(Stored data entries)
⟨

(* ===== verification/Versions.v ===== *)
(** * Semantic versions ([versions.py])

    The grammar of [SEMANTIC_VERSION], read from left to right, and the
    precedence key that Python compares as a tuple. *)
From stdpp Require Import base list strings.
From Stdlib Require Import ZArith Lia Ascii.
From S2P Require Import Prelude PyStr PyFloat Json Errors Tasks.

Local Open Scope string_scope.
Local Open Scope Z_scope.

(** An entry of the identifier tuple: [(0, int)] or [(1, str)] *)
Inductive identifier : Type :=
| Numeric (n : Z)
| Alphanumeric (s : string).

(** The tuple [(major, minor, patch, pre is None, identifiers)] *)
Record precedence : Type := Precedence {
  major : Z; minor : Z; patch : Z; release : bool; identifiers : list identifier
}.

#[export] Instance identifier_eq_dec : EqDecision identifier.
Proof. solve_decision. Defined.
#[export] Instance precedence_eq_dec : EqDecision precedence.
Proof. solve_decision. Defined.

(** ** Reading a version *)
Fixpoint digit_prefix (s : string) : string * string :=
  match s with
  | String c rest =>
      if is_digit c then let '(ds, r) := digit_prefix rest in (String c ds, r) else ("", s)
  | EmptyString => ("", "")
  end.
(** [0|[1-9][0-9]*] as a full match *)
Definition is_numeric (s : string) : bool :=
  isdecimal s && (String.eqb s "0" || negb (startswith s "0")).
Definition is_id_char (c : ascii) : bool := is_digit c || is_alpha c || Ascii.eqb c "-".
Definition is_build_id (s : string) : bool := negb (String.eqb s "") && str_forallb is_id_char s.
Definition is_pre_id (s : string) : bool := is_build_id s && (is_numeric s || negb (isdecimal s)).

Definition core_number (s : string) : option (Z * string) :=
  let '(ds, r) := digit_prefix s in
  if is_numeric ds then Some (int_of_decimal ds, r) else None.
Definition dot (s : string) : option string :=
  match s with String c r => if Ascii.eqb c "." then Some r else None | EmptyString => None end.

(** [text[:i]] and what follows the first [+], if there is one *)
Fixpoint cut_plus (s : string) : string * option string :=
  match s with
  | EmptyString => ("", None)
  | String c rest =>
      if Ascii.eqb c "+" then ("", Some rest)
      else let '(a, b) := cut_plus rest in (String c a, b)
  end.
Definition build_ok (build : option string) : bool :=
  match build with None => true | Some b => forallb is_build_id (split_on "." b) end.

Definition read_identifier (item : string) : identifier :=
  if isdecimal item then Numeric (int_of_decimal item) else Alphanumeric item.

Definition version_precedence (value : string) : option precedence :=
  if Nat.leb (String.length value) 256 then
    a ← core_number value; r ← dot a.2;
    b ← core_number r; r ← dot b.2;
    c ← core_number r;
    match c.2 with
    | String x rest =>
        if Ascii.eqb x "-" then
          let '(pre, build) := cut_plus rest in
          if forallb is_pre_id (split_on "." pre) && build_ok build then
            Some (Precedence a.1 b.1 c.1 false (map read_identifier (split_on "." pre)))
          else None
        else if Ascii.eqb x "+" then
          if build_ok (Some rest) then Some (Precedence a.1 b.1 c.1 true []) else None
        else None
    | EmptyString => Some (Precedence a.1 b.1 c.1 true [])
    end
  else None.

(** ** Comparing keys: Python's lexicographic order on tuples *)
Definition lex (a b : comparison) : comparison := match a with Eq => b | _ => a end.
Definition compare_bool (x y : bool) : comparison :=
  match x, y with false, true => Lt | true, false => Gt | _, _ => Eq end.
Definition compare_identifier (x y : identifier) : comparison :=
  match x, y with
  | Numeric n, Numeric m => Z.compare n m
  | Numeric _, Alphanumeric _ => Lt
  | Alphanumeric _, Numeric _ => Gt
  | Alphanumeric s, Alphanumeric t => String.compare s t
  end.
Fixpoint compare_identifiers (xs ys : list identifier) : comparison :=
  match xs, ys with
  | [], [] => Eq
  | [], _ => Lt
  | _, [] => Gt
  | x :: xs, y :: ys => lex (compare_identifier x y) (compare_identifiers xs ys)
  end.
Definition compare_precedence (p q : precedence) : comparison :=
  lex (major p ?= major q) (lex (minor p ?= minor q) (lex (patch p ?= patch q)
    (lex (compare_bool (release p) (release q)) (compare_identifiers (identifiers p) (identifiers q))))).
Definition precedence_ltb (p q : precedence) : bool :=
  match compare_precedence p q with Lt => true | _ => false end.

(** The ordered list of the specification, each below the next *)
Example semver_chain :
  let vs := ["1.0.0-alpha"; "1.0.0-alpha.1"; "1.0.0-alpha.beta"; "1.0.0-beta"; "1.0.0-beta.2";
             "1.0.0-beta.11"; "1.0.0-rc.1"; "1.0.0"; "1.0.1"; "2.0.0"] in
  ∃ ps, mapM version_precedence vs = Some ps
        ∧ forallb (fun pq => precedence_ltb pq.1 pq.2) (zip ps (tail ps)) = true.
Proof. eexists. split; vm_compute; reflexivity. Qed.
Example semver_rejects :
  map version_precedence ["1.0"; "01.0.0"; "1.0.0-"; "1.0.0-01"; "1.0.0+"; "1.0.0-a..b"; "latest"]
  = [None; None; None; None; None; None; None].
Proof. vm_compute. reflexivity. Qed.

(** ** A decidable total order

    The interface a comparison offers to its clients, and its composition over
    the components of the key. *)
Class TotalCompare {A} (cmp : A → A → comparison) : Prop := {
  tc_eq : ∀ x y, cmp x y = Eq ↔ x = y;
  tc_opp : ∀ x y, cmp y x = CompOpp (cmp x y);
  tc_trans : ∀ x y z, cmp x y = Lt → cmp y z = Lt → cmp x z = Lt
}.

Lemma lex_opp a b : CompOpp (lex a b) = lex (CompOpp a) (CompOpp b).
Proof. by destruct a. Qed.
Lemma lex_eq a b : lex a b = Eq ↔ a = Eq ∧ b = Eq.
Proof. destruct a; cbn; naive_solver. Qed.
Lemma lex_lt a b : lex a b = Lt ↔ a = Lt ∨ a = Eq ∧ b = Lt.
Proof. destruct a; cbn; naive_solver. Qed.

(** Transitivity of a lexicographic combination, one component at a time *)
Lemma lex_trans {A} (cmp : A → A → comparison) `{!TotalCompare cmp} (x y z : A) (b1 b2 b3 : comparison) :
  (b1 = Lt → b2 = Lt → b3 = Lt) →
  lex (cmp x y) b1 = Lt → lex (cmp y z) b2 = Lt → lex (cmp x z) b3 = Lt.
Proof.
  intros Hb. rewrite !lex_lt. intros [H1 | [H1%tc_eq Hb1]] [H2 | [H2%tc_eq Hb2]]; subst.
  - left. by eapply tc_trans.
  - by left.
  - by left.
  - right. split; [by apply tc_eq | auto].
Qed.

#[export] Instance Z_total : TotalCompare Z.compare.
Proof.
  split; [apply Z.compare_eq_iff | intros; apply Z.compare_antisym |].
  intros x y z. rewrite !Z.compare_lt_iff. lia.
Qed.
#[export] Instance bool_total : TotalCompare compare_bool.
Proof.
  split; [intros [] []; cbn; naive_solver | intros [] []; done | intros [] [] []; done].
Qed.

Lemma ascii_compare_trans a b c :
  Ascii.compare a b = Lt → Ascii.compare b c = Lt → Ascii.compare a c = Lt.
Proof. unfold Ascii.compare. rewrite !N.compare_lt_iff. lia. Qed.

Lemma ascii_compare_eq a b : Ascii.compare a b = Eq ↔ a = b.
Proof.
  split; [apply Ascii.compare_eq_iff |]. intros ->. unfold Ascii.compare. apply N.compare_refl.
Qed.

#[export] Instance string_total : TotalCompare String.compare.
Proof.
  split.
  - intros x y. split; [apply String.compare_eq_iff |]. intros ->.
    induction y as [| c y IH]; cbn; [done |]. by rewrite (proj2 (ascii_compare_eq c c) eq_refl).
  - intros x y. apply String.compare_antisym.
  - intros x. induction x as [| a x IH]; intros [| b y] [| c z]; cbn; try done.
    destruct (Ascii.compare a b) eqn:Hab; [| intros _ | done].
    + apply ascii_compare_eq in Hab as ->. destruct (Ascii.compare b c); try done. apply IH.
    + destruct (Ascii.compare b c) eqn:Hbc; [| intros _ | done].
      * apply ascii_compare_eq in Hbc as ->. intros _. by rewrite Hab.
      * by rewrite (ascii_compare_trans _ _ _ Hab Hbc).
Qed.

#[export] Instance identifier_total : TotalCompare compare_identifier.
Proof.
  split.
  - intros [n | s] [m | t]; cbn; try (split; congruence).
    + rewrite Z.compare_eq_iff. naive_solver.
    + rewrite tc_eq. naive_solver.
  - intros [n | s] [m | t]; cbn; try done; apply tc_opp.
  - intros [n | s] [m | t] [k | u]; cbn; try done; apply tc_trans.
Qed.

#[export] Instance identifiers_total : TotalCompare compare_identifiers.
Proof.
  split.
  - intros xs. induction xs as [| x xs IH]; intros [| y ys]; cbn; try (split; congruence).
    rewrite lex_eq, tc_eq, IH. naive_solver.
  - intros xs. induction xs as [| x xs IH]; intros [| y ys]; cbn; try done.
    by rewrite lex_opp, <- tc_opp, <- IH.
  - intros xs. induction xs as [| x xs IH]; intros [| y ys] [| z zs]; cbn; try done.
    apply lex_trans; [apply _ | apply IH].
Qed.

Lemma precedence_total_order : TotalCompare compare_precedence.
Proof.
  split.
  - intros [] []. unfold compare_precedence. cbn. rewrite !lex_eq, !tc_eq. naive_solver.
  - intros p q. unfold compare_precedence. by rewrite !lex_opp, <- !tc_opp.
  - intros p q r. unfold compare_precedence.
    repeat (apply lex_trans; [apply _ |]). apply tc_trans.
Qed.
#[export] Existing Instance precedence_total_order.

⟩

## About this exercise:
If a line in the data holds the string "major", copy that line.

## Solution to this problem:
(** The tuple [(major, minor, patch, pre is None, identifiers)] *)
  major : Z; minor : Z; patch : Z; release : bool; identifiers : list identifier
  lex (major p ?= major q) (lex (minor p ?= minor q) (lex (patch p ?= patch q)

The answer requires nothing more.